*Task prompt:*
For every line in the data below that contains "configured", copy the line.

Start of Block

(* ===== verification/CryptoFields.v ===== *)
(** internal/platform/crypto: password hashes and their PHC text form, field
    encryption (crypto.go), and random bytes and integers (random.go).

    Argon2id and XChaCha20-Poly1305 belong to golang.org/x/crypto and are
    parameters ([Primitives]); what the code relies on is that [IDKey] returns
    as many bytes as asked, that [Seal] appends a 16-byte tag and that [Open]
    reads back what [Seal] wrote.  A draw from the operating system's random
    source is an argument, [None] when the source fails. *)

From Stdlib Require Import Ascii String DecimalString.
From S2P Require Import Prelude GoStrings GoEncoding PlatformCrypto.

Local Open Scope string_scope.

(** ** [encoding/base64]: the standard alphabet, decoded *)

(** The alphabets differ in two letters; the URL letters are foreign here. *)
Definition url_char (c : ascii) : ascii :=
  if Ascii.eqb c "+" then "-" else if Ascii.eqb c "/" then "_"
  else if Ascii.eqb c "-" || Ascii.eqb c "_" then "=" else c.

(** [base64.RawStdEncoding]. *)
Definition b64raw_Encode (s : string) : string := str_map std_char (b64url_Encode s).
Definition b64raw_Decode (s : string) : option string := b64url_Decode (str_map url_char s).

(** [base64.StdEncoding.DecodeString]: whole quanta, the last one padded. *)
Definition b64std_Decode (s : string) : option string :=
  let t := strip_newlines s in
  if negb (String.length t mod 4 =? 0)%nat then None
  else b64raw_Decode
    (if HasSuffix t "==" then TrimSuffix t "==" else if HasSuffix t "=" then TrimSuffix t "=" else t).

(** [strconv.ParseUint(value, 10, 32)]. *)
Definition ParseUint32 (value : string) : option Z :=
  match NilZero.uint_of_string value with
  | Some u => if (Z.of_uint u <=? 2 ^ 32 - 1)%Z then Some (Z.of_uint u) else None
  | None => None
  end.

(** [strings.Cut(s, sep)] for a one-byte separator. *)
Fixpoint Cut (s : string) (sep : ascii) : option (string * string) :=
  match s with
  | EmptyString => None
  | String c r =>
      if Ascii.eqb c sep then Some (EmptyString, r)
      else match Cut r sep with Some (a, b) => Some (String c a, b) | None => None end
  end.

End of Block
Start of Block

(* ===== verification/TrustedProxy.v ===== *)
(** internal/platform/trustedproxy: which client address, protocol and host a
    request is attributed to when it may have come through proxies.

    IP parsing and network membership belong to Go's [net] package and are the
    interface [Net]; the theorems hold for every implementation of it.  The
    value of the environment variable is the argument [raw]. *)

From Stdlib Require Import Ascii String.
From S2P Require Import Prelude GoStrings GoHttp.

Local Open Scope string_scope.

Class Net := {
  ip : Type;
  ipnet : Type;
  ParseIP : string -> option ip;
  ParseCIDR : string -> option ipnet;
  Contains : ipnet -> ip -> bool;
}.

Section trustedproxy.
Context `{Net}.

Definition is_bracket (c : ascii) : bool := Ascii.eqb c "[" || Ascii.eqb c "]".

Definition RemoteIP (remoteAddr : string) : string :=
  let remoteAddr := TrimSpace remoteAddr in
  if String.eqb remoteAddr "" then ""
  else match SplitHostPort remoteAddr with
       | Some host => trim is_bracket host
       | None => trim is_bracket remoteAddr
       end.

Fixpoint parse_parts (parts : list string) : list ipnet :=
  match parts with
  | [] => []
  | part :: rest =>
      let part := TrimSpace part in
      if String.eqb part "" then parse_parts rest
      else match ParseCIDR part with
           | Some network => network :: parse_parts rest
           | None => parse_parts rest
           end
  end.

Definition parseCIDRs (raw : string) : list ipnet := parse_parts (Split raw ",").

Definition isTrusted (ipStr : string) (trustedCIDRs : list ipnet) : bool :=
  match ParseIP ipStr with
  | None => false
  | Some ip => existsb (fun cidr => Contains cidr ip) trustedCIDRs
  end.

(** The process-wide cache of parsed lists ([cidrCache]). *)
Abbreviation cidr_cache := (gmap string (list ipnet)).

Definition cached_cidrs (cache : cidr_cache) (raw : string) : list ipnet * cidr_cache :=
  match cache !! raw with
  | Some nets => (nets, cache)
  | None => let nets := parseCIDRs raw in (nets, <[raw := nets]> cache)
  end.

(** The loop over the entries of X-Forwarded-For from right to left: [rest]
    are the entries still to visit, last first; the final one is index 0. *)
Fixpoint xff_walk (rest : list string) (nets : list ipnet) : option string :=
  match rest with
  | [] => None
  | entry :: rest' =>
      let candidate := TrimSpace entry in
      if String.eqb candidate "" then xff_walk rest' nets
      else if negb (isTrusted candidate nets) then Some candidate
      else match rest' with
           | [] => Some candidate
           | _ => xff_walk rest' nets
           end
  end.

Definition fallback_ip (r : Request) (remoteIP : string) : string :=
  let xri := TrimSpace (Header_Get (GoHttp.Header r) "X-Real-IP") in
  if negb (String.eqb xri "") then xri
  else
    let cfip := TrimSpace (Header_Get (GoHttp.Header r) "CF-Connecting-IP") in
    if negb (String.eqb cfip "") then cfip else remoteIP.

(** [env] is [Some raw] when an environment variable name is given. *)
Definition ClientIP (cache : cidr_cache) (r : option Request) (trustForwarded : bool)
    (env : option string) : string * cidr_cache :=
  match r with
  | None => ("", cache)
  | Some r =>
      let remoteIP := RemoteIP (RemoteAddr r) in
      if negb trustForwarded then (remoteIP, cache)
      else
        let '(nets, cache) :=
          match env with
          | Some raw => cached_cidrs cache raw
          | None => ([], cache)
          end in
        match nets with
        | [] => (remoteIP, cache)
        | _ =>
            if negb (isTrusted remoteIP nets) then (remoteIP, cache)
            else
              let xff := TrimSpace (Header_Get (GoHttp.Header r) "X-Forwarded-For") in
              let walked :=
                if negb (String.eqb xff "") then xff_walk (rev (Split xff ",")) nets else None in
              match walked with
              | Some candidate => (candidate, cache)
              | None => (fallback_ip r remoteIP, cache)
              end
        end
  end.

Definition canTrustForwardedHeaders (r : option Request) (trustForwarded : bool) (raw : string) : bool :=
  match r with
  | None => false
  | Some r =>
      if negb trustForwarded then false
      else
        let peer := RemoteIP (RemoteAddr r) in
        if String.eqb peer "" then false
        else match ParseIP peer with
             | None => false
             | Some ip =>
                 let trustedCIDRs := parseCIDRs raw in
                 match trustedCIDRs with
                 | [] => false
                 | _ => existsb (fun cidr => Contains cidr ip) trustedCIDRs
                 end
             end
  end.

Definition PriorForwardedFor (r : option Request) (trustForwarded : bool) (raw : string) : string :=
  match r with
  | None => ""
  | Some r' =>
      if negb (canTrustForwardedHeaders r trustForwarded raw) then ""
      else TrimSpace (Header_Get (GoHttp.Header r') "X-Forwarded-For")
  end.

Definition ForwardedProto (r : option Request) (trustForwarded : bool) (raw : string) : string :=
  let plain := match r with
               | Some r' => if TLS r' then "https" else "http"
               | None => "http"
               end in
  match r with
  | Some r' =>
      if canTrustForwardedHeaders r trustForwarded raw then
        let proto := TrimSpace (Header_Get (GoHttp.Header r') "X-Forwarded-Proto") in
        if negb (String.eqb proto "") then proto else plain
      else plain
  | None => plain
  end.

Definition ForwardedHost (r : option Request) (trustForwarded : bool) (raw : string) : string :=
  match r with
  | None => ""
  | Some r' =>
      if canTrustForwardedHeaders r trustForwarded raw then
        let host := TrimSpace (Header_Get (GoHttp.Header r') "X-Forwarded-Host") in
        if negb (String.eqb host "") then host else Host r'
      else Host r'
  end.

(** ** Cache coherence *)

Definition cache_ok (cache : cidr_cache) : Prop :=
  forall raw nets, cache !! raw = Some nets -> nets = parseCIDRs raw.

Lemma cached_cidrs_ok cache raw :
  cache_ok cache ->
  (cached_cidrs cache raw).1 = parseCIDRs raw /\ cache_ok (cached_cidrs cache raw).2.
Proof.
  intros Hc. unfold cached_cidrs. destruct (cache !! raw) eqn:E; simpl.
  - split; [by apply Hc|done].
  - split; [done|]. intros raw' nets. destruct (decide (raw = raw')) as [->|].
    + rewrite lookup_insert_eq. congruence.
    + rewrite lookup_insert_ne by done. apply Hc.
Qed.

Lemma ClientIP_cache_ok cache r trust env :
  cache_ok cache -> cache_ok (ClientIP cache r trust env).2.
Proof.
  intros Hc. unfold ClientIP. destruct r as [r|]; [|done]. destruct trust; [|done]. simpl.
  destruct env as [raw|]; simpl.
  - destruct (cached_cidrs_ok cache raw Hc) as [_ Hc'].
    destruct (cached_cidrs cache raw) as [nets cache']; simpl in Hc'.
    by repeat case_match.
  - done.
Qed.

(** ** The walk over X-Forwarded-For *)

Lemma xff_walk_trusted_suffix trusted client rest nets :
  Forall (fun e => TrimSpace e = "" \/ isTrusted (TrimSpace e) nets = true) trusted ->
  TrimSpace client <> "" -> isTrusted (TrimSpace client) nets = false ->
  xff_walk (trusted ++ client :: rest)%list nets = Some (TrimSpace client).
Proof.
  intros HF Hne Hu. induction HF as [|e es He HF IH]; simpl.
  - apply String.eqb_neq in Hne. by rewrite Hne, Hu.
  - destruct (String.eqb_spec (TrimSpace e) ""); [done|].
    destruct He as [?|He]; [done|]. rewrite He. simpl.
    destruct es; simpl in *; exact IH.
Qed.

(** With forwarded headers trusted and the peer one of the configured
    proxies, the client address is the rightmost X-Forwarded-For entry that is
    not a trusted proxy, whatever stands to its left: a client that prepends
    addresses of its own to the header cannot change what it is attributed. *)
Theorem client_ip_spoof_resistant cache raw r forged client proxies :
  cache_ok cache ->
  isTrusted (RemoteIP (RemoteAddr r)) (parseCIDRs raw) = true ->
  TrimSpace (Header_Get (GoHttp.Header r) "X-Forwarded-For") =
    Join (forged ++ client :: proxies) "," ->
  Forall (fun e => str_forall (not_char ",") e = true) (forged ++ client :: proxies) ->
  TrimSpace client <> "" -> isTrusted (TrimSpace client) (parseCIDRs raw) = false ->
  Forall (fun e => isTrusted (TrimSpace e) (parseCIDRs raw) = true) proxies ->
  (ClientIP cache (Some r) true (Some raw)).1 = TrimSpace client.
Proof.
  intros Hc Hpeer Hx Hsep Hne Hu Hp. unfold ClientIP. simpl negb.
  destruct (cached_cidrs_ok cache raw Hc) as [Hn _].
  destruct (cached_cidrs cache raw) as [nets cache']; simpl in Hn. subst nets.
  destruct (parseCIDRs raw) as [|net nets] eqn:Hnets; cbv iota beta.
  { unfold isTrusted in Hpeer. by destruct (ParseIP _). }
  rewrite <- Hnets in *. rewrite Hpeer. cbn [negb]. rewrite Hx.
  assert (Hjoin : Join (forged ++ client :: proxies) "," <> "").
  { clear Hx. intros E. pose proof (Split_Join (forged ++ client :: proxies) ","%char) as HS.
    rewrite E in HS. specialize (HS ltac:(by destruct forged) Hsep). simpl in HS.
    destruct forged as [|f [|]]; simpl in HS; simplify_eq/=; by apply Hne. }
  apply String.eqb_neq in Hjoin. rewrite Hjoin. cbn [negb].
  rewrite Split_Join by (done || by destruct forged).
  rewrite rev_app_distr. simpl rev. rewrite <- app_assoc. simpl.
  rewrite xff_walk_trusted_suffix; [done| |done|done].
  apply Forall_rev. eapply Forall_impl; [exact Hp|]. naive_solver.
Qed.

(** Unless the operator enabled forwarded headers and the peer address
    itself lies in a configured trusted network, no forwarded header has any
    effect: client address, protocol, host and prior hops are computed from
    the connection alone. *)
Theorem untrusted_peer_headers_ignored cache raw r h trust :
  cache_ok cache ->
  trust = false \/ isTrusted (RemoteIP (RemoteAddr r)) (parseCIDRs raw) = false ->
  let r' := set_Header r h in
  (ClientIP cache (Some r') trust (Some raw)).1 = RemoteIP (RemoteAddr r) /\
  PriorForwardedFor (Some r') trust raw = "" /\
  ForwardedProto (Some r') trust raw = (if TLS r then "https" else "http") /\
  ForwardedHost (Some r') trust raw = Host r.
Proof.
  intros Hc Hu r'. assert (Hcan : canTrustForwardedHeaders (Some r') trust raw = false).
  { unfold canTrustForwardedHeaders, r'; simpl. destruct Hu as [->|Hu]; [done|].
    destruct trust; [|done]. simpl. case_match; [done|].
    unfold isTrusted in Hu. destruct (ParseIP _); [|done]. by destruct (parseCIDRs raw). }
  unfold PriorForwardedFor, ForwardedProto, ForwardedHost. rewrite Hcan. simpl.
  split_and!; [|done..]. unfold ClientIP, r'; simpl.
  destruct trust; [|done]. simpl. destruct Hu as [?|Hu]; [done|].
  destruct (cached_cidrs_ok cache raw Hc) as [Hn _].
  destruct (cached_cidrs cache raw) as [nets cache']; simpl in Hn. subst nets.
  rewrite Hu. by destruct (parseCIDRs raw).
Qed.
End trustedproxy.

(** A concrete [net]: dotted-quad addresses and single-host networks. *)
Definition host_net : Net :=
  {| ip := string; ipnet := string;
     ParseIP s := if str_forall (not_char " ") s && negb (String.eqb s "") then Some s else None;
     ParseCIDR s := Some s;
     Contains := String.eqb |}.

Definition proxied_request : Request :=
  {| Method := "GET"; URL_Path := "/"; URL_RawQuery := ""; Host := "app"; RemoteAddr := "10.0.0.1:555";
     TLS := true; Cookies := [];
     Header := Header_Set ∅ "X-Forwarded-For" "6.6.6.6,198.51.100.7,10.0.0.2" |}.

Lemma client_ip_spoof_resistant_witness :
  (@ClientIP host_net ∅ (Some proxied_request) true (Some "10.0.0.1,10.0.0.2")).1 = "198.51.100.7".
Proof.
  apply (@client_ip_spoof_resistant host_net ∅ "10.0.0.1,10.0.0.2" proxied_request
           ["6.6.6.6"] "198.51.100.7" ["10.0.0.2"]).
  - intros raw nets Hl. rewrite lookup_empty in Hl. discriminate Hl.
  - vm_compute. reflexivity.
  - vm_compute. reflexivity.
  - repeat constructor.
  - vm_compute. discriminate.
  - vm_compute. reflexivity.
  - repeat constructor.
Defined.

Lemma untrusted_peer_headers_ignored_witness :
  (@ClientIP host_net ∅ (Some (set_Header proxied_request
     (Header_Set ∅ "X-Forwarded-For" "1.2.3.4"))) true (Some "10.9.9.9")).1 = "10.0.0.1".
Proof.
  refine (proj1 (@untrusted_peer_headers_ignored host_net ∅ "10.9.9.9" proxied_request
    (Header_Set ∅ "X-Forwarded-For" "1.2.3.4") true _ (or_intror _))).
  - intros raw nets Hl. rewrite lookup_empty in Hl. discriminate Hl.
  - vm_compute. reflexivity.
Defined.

End of Block
Start of Block

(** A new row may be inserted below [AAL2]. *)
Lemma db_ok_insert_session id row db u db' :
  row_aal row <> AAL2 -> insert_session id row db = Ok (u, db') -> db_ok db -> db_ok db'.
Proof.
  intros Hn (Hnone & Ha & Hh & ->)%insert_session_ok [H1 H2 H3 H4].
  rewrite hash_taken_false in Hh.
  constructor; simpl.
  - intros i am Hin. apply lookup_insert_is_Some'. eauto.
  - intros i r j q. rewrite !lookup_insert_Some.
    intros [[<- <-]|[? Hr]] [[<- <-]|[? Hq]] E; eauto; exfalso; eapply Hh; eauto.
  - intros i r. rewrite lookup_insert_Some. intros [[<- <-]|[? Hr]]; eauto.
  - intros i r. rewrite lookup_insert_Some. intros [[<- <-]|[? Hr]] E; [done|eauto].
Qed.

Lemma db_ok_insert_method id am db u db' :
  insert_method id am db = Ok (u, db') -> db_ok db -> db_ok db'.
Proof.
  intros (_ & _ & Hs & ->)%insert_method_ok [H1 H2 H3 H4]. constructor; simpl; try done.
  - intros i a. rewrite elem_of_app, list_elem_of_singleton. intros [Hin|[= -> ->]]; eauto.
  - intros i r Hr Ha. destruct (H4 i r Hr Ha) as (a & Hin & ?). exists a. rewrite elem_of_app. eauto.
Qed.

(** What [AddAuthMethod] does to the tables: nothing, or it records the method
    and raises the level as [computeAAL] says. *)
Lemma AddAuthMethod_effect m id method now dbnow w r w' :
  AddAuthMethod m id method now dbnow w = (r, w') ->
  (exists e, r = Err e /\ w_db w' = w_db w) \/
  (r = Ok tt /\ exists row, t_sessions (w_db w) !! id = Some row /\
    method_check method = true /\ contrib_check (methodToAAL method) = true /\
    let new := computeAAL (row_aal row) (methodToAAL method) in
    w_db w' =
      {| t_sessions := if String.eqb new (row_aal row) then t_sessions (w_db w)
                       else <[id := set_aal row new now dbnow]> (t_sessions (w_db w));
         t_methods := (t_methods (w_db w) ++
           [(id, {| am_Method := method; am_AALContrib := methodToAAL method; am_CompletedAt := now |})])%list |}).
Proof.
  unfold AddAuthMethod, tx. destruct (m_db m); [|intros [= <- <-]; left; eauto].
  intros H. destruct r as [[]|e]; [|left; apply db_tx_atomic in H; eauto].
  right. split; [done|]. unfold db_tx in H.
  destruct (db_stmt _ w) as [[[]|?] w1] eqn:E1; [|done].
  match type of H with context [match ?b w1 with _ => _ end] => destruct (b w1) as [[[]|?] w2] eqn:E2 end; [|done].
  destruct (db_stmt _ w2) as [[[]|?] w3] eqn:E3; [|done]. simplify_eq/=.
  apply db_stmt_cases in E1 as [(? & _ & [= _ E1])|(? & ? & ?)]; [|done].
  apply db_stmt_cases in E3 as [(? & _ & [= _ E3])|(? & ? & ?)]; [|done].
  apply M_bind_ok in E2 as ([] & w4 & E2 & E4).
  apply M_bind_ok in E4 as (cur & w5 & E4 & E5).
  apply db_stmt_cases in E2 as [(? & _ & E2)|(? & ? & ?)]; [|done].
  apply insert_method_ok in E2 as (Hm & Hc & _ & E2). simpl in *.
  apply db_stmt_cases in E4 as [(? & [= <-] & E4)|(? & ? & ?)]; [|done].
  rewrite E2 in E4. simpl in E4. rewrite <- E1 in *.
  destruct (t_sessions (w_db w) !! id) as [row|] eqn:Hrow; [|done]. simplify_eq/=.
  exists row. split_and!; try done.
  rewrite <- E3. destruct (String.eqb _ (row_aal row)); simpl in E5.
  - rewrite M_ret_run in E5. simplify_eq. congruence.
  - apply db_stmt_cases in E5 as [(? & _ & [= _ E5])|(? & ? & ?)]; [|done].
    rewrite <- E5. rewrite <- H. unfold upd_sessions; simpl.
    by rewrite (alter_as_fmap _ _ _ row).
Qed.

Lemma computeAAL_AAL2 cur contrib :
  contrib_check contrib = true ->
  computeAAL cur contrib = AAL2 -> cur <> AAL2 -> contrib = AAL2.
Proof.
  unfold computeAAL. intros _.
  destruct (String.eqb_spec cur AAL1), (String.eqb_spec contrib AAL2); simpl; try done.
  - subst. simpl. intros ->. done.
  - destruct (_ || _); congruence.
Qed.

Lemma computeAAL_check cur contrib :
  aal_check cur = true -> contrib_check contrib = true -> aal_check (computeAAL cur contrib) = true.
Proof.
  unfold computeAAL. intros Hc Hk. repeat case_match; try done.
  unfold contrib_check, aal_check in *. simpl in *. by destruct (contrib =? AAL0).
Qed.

End of Block

*Reply:*
(** With forwarded headers trusted and the peer one of the configured
    itself lies in a configured trusted network, no forwarded header has any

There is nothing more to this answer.